───── Source information ─────

(* ===== verification/Lookup.v ===== *)
(** * Lookup: what a write does to lookups

    Lemmas on [db_get]: a memtable that moves behind a new one changes nothing, a write into the
    first memtable changes exactly the lookups that found nothing newer, and lookups at two
    timestamps that find the same version find the same value. *)

From S2P Require Import Prelude Keys Codec Bloom Tables TableBuild Wal LevelHandler Subcompact Rewrite Flush.

(** ** Lemmas: lookups after a write *)

(** A later start of the lookup only matters up to its version. *)
Definition later (m m' r r' : ValueStruct) : Prop :=
  Version m <= Version r /\ (Version r = Version m -> r = m) /\ r' = (if bool_decide (Version m' < Version r) then r else m').

Lemma later_step m m' vs r r' :
  let m1 := if bool_decide (Version m < Version vs) then vs else m in
  let m1' := if bool_decide (Version m' < Version vs) then vs else m' in
  Version m <= Version m' -> later m1 m1' r r' -> later m m' r r'.
Proof.
  intros m1 m1' Hm (H1 & H2 & ->). subst m1 m1'. unfold later. repeat case_bool_decide; split_and!;
    try lia; try done; try (intros; apply H2; lia); try (symmetry; apply H2; lia); try (apply H2; lia).
  all: intros; exfalso; lia.
Qed.

Lemma mem_loop_later mems key ts : forall m m', Version m <= Version m' ->
  match mem_loop mems key ts m with
  | inl vs => mem_loop mems key ts m' = inl vs /\ Version vs = ts
  | inr r => exists r', mem_loop mems key ts m' = inr r' /\ later m m' r r'
  end.
Proof.
  induction mems as [|sl mems IH]; intros m m' Hm; cbn [mem_loop].
  - exists m'. split; [done|]. split_and!; [lia|done|]. by rewrite bool_decide_eq_false_2 by lia.
  - destruct (vs_missing (sl_Get sl key)); [by apply IH|]. case_bool_decide as Hv; [done|].
    set (vs := sl_Get sl key) in *.
    specialize (IH (if bool_decide (Version m < Version vs) then vs else m) (if bool_decide (Version m' < Version vs) then vs else m')).
    destruct (mem_loop _ _ _ (if bool_decide (Version m < Version vs) then vs else m)) as [r|r].
    + apply IH. repeat case_bool_decide; lia.
    + destruct IH as (r' & E & Hl); [repeat case_bool_decide; lia|]. exists r'. split; [done|]. by eapply later_step.
Qed.

Lemma levels_loop_later levels key ts : forall m m' r, Version m <= Version m' -> levels_loop levels key ts 0 m = Some r ->
  (Version r = ts /\ levels_loop levels key ts 0 m' = Some r) \/
  exists r', levels_loop levels key ts 0 m' = Some r' /\ later m m' r r'.
Proof.
  induction levels as [|h levels IH]; intros m m' r Hm; cbn [levels_loop].
  - intros [= <-]. right. exists m'. split; [done|]. split_and!; [lia|done|]. by rewrite bool_decide_eq_false_2 by lia.
  - destruct (bool_decide (level h < 0)); [by apply IH|].
    destruct (level_get h key) as [vs|]; [|done]. cbn [mbind option_bind].
    destruct (vs_missing vs); [by apply IH|]. case_bool_decide as Hv; [intros [= <-]; by left|].
    intros Hl. eapply (IH _ (if bool_decide (Version m' < Version vs) then vs else m')) in Hl as [Hl|(r' & E & Hl)]; [by left| |].
    + right. exists r'. split; [done|]. by eapply later_step.
    + repeat case_bool_decide; lia.
Qed.

(** The lookup behind the first memtable. *)
Definition rest_get (imm : list (list kv)) (levels : list levelHandler) (key : bytes) (m : ValueStruct) : result db_error ValueStruct :=
  match mem_loop (reverse imm) key (ParseTs key) m with
  | inl vs => Ok vs
  | inr maxVs => levels_get false levels key maxVs 0
  end.

Lemma rest_get_later imm levels key m m' r : Version m <= Version m' -> rest_get imm levels key m = Ok r ->
  (Version r = ParseTs key /\ rest_get imm levels key m' = Ok r) \/
  exists r', rest_get imm levels key m' = Ok r' /\ later m m' r r'.
Proof.
  intros Hm. unfold rest_get. pose proof (mem_loop_later (reverse imm) key (ParseTs key) m m' Hm) as H.
  destruct (mem_loop (reverse imm) key (ParseTs key) m) as [vs|m1].
  - destruct H as [-> Hv]. intros [= <-]. by left.
  - destruct H as (m1' & -> & H1 & H2 & E). unfold levels_get.
    destruct (levels_loop levels key (ParseTs key) 0 m1) as [r1|] eqn:El; [|done]. cbn [unpanic]. intros [= ->].
    destruct (levels_loop_later levels key (ParseTs key) m1 m1' r) as [[Hv ->]|(r' & -> & H3 & H4 & E')]; [|done|by left|].
    + rewrite E. case_bool_decide; lia.
    + right. exists r'. split; [done|]. unfold later. rewrite E', E. split_and!; [lia| |].
      * intros Hr. assert (r = m1) as -> by (apply H4; lia). apply H2. lia.
      * repeat case_bool_decide; try done; try lia; symmetry; apply H4; lia.
Qed.

Lemma db_get_first mt imm levels key : db_get false false mt imm levels key =
  let vs := sl_Get mt key in
  if vs_missing vs then rest_get imm levels key vs_zero
  else if bool_decide (Version vs = ParseTs key) then Ok vs
  else rest_get imm levels key (if bool_decide (0 < Version vs) then vs else vs_zero).
Proof.
  unfold db_get, getMemTables, rest_get. cbn [app mem_loop]. change (Version vs_zero) with 0.
  destruct (vs_missing _); [done|]. by destruct (bool_decide _).
Qed.

(** A full memtable moves behind an empty one. *)
Lemma db_get_rotate mt imm levels key : db_get false false [] (imm ++ [mt]) levels key = db_get false false mt imm levels key.
Proof.
  rewrite db_get_first. cbn zeta. unfold rest_get. rewrite reverse_app. by unfold db_get, getMemTables.
Qed.

Lemma run_seek_put es key v q :
  run_seek (sl_put es key v) q =
    if bool_decide (compareKeys key q = Lt) then run_seek es q
    else match run_seek es q with
         | Some e => if bool_decide (compareKeys e.1 key = Lt) then Some e else Some (key, decoded v)
         | None => Some (key, decoded v)
         end.
Proof.
  induction es as [|e es IH]; cbn [sl_put run_seek fst]; [done|].
  destruct (compareKeys key e.1) eqn:E; cbn [run_seek fst].
  - apply (cmp_eq compareKeys) in E; rewrite E. destruct (bool_decide (compareKeys e.1 q = Lt)); [done|].
    by rewrite (bool_decide_eq_false_2 _ (cmp_lt_irrefl compareKeys e.1)).
  - destruct (bool_decide_reflect (compareKeys key q = Lt)) as [|Hk]; [done|].
    rewrite bool_decide_eq_false_2.
    + rewrite bool_decide_eq_false_2; [done|]. intros H. by apply (cmp_lt_irrefl compareKeys key), (cmp_lt_trans compareKeys _ e.1).
    + intros H. by apply Hk, (cmp_lt_trans compareKeys _ e.1).
  - apply (cmp_gt_lt compareKeys) in E. rewrite IH. destruct (bool_decide_reflect (compareKeys e.1 q = Lt)) as [|He]; [done|].
    rewrite bool_decide_eq_false_2; [by rewrite bool_decide_eq_true_2|]. intros H. by apply He, (cmp_lt_trans compareKeys _ key).
Qed.

Lemma key_lt_iff k1 t1 k2 t2 : 0 <= t1 <= MaxUint64 -> 0 <= t2 <= MaxUint64 ->
  compareKeys (KeyWithTs k1 t1) (KeyWithTs k2 t2) = Lt <-> bytes_Compare k1 k2 = Lt \/ k1 = k2 /\ t2 < t1.
Proof.
  intros H1 H2. rewrite compareKeys_KeyWithTs by done. destruct (bytes_Compare k1 k2) eqn:E.
  - apply (cmp_eq bytes_Compare) in E. rewrite Z.compare_lt_iff. intuition congruence.
  - tauto.
  - split; [done|]. intros [?|[-> _]]; [done|]. by rewrite (cmp_refl bytes_Compare) in E.
Qed.

Lemma SameKey_with_ts k1 t1 k2 t2 : SameKey (KeyWithTs k1 t1) (KeyWithTs k2 t2) = bool_decide (k1 = k2).
Proof. rewrite SameKey_ukey by apply KeyWithTs_has_ts. by rewrite !ukey_KeyWithTs. Qed.

Lemma sl_Get_put es k t v k' ts : run_ok es -> 0 < t <= MaxUint64 -> 0 < ts <= MaxUint64 -> k <> [] ->
  sl_Get (sl_put es (KeyWithTs k t) v) (KeyWithTs k' ts)
  = if bool_decide (k' = k /\ t <= ts /\ Version (sl_Get es (KeyWithTs k' ts)) <= t)
    then with_version (decoded v) t else sl_Get es (KeyWithTs k' ts).
Proof.
  intros Hok Ht Hts Hne. unfold sl_Get. rewrite run_seek_put.
  pose proof (key_lt_iff k t k' ts ltac:(lia) ltac:(lia)) as Hkq.
  case_bool_decide as Hlt.
  { rewrite bool_decide_eq_false_2; [done|]. intros (-> & ? & _). apply Hkq in Hlt as [Hlt|[_ ?]]; [|lia].
    by rewrite (cmp_refl bytes_Compare) in Hlt. }
  assert (k = k' -> t <= ts) as Htt by (intros ->; destruct (decide (t <= ts)); [done|]; exfalso; apply Hlt, Hkq; right; split; [done|lia]).
  pose proof (run_seek_spec es (KeyWithTs k' ts) Hok) as Hs.
  assert (SameKey (KeyWithTs k' ts) (KeyWithTs k t) = bool_decide (k' = k)) as Esk by apply SameKey_with_ts.
  assert (ParseTs (KeyWithTs k t) = t) as Ept by (apply ParseTs_KeyWithTs; [done|lia]).
  destruct (run_seek es (KeyWithTs k' ts)) as [[e vs]|].
  2:{ rewrite Esk, Ept. change (Version vs_zero) with 0. destruct (decide (k' = k)) as [->|Hk].
      - rewrite !bool_decide_eq_true_2; [done| |done]. split_and!; [done|by apply Htt|lia].
      - rewrite !bool_decide_eq_false_2; [done| |done]. by intros [? _]. }
  destruct Hs as (Hin & Hge & _). destruct Hok as [Hwf _]. rewrite Forall_forall in Hwf.
  destruct (Hwf _ Hin) as [Hkt _]. cbn [fst] in *. destruct (has_ts_eta e Hkt) as (k0 & v0 & -> & Hv0).
  rewrite key_lt_iff in Hge by lia. destruct (bool_decide_reflect (compareKeys (KeyWithTs k0 v0) (KeyWithTs k t) = Lt)) as [He|He];
    rewrite key_lt_iff in He by lia.
  - rewrite bool_decide_eq_false_2; [done|]. intros (-> & _ & Hv). destruct He as [He|[-> Hv']]; [by apply Hge; left|].
    rewrite SameKey_with_ts, bool_decide_eq_true_2 in Hv by done. cbn [with_version Version] in Hv.
    rewrite ParseTs_KeyWithTs in Hv by (done || lia). lia.
  - rewrite Esk, Ept, SameKey_with_ts. destruct (decide (k' = k)) as [->|Hk].
    + rewrite (bool_decide_eq_true_2 (k = k)) by done. rewrite bool_decide_eq_true_2; [done|]. split_and!; [done|by apply Htt|].
      clear Esk. case_bool_decide as Hk0; [|change (Version vs_zero) with 0; lia]. subst k0. cbn [with_version Version].
      rewrite ParseTs_KeyWithTs by (done || lia). destruct (decide (v0 <= t)); [done|]. exfalso. apply He. right. split; [done|lia].
    + rewrite (bool_decide_eq_false_2 (k' = k)) by done. rewrite (bool_decide_eq_false_2 (k' = k /\ _)) by (by intros [? _]).
      clear Esk. case_bool_decide as Hk0; [|done]. subst k0. exfalso.
      destruct (bytes_Compare k' k) eqn:E.
      * by apply (cmp_eq bytes_Compare) in E.
      * apply He. by left.
      * apply Hlt, Hkq. left. by apply (cmp_gt_lt bytes_Compare).
Qed.

Lemma put_present v t : vs_missing (with_version (decoded v) t) = false.
Proof. unfold vs_missing. apply bool_decide_eq_false_2. by intros [? _]. Qed.

Lemma sl_Get_missing es q : run_ok es -> vs_missing (sl_Get es q) = true -> Version (sl_Get es q) = 0.
Proof.
  intros Hok. unfold sl_Get. pose proof (run_seek_spec es q Hok) as Hs. destruct (run_seek es q) as [[e vs]|]; [|done].
  destruct Hs as (Hin & _). destruct Hok as [Hwf _]. rewrite Forall_forall in Hwf. destruct (Hwf _ Hin) as [_ [x Hx]].
  destruct (SameKey q e); [|done]. unfold vs_missing. cbn in *. rewrite Hx. by intros [? _]%bool_decide_eq_true.
Qed.

Lemma sl_Get_le es k ts : run_ok es -> k <> [] -> 0 < ts <= MaxUint64 -> Version (sl_Get es (KeyWithTs k ts)) <= ts.
Proof.
  intros Hok Hk Hts. destruct (sl_Get_newest es k ts Hok Hk Hts) as [[_ [->|[? _]]]|(_ & -> & _)]; [|lia..].
  change (Version vs_zero) with 0. lia.
Qed.

Lemma sl_put_elem es key v x : x ∈ sl_put es key v -> x = (key, decoded v) \/ x ∈ es.
Proof.
  induction es as [|e es IH]; cbn [sl_put]; [set_solver|]. destruct (compareKeys key e.1); set_solver.
Qed.

Lemma sl_put_in es k vs x : run_ok es -> x ∈ sl_put es k vs <-> x = (k, decoded vs) \/ x ∈ es /\ x.1 <> k.
Proof.
  intros [_ Hs]. induction Hs as [|e es Hs IH He]; cbn [sl_put].
  { rewrite list_elem_of_singleton, elem_of_nil. tauto. }
  rewrite Forall_forall in He.
  assert (forall z, z ∈ es -> z.1 <> e.1) as Hne.
  { intros z Hz E. specialize (He z Hz). cbn in He. rewrite E in He. by destruct (cmp_lt_irrefl compareKeys e.1). }
  destruct (compareKeys k e.1) eqn:E; rewrite !elem_of_cons.
  - apply (cmp_eq compareKeys) in E. subst k. split; [intros [->|Hx]; [by left|right; split; [by right|by apply Hne]]|].
    intros [->|[[->|Hx] Hn]]; [by left|done|by right].
  - assert (forall z, z = e \/ z ∈ es -> z.1 <> k) as Hk.
    { intros z Hz Ez. assert (compareKeys k z.1 = Lt) as Hl by (destruct Hz as [->|Hz]; [done|by apply (cmp_lt_trans compareKeys _ e.1); [|apply He]]).
      rewrite Ez in Hl. by destruct (cmp_lt_irrefl compareKeys k). }
    split; [intros [->|Hx]; [by left|right; split; [done|by apply Hk]]|]. intros [->|[Hx _]]; [by left|by right].
  - assert (e.1 <> k) as Hk by (intros <-; by rewrite (cmp_refl compareKeys) in E).
    rewrite IH. split; [intros [->|[->|[Hx Hn]]]; [by right; split; [left|]|by left|by right; split; [right|]]|].
    intros [->|[[->|Hx] Hn]]; [by right; left|by left|by right; right].
Qed.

─────

[What is needed]: Extract from the listing above the lines between the line containing "rewrite list_elem_of_singleton, elem_of_nil." and the line containing "rewrite IH. split;", keeping both of those lines. Output nothing else.

[Output below]:
  { rewrite list_elem_of_singleton, elem_of_nil. tauto. }
  rewrite Forall_forall in He.
  assert (forall z, z ∈ es -> z.1 <> e.1) as Hne.
  { intros z Hz E. specialize (He z Hz). cbn in He. rewrite E in He. by destruct (cmp_lt_irrefl compareKeys e.1). }
  destruct (compareKeys k e.1) eqn:E; rewrite !elem_of_cons.
  - apply (cmp_eq compareKeys) in E. subst k. split; [intros [->|Hx]; [by left|right; split; [by right|by apply Hne]]|].
    intros [->|[[->|Hx] Hn]]; [by left|done|by right].
  - assert (forall z, z = e \/ z ∈ es -> z.1 <> k) as Hk.
    { intros z Hz Ez. assert (compareKeys k z.1 = Lt) as Hl by (destruct Hz as [->|Hz]; [done|by apply (cmp_lt_trans compareKeys _ e.1); [|apply He]]).
      rewrite Ez in Hl. by destruct (cmp_lt_irrefl compareKeys k). }
    split; [intros [->|Hx]; [by left|right; split; [done|by apply Hk]]|]. intros [->|[Hx _]]; [by left|by right].
  - assert (e.1 <> k) as Hk by (intros <-; by rewrite (cmp_refl compareKeys) in E).
    rewrite IH. split; [intros [->|[->|[Hx Hn]]]; [by right; split; [left|]|by left|by right; split; [right|]]|].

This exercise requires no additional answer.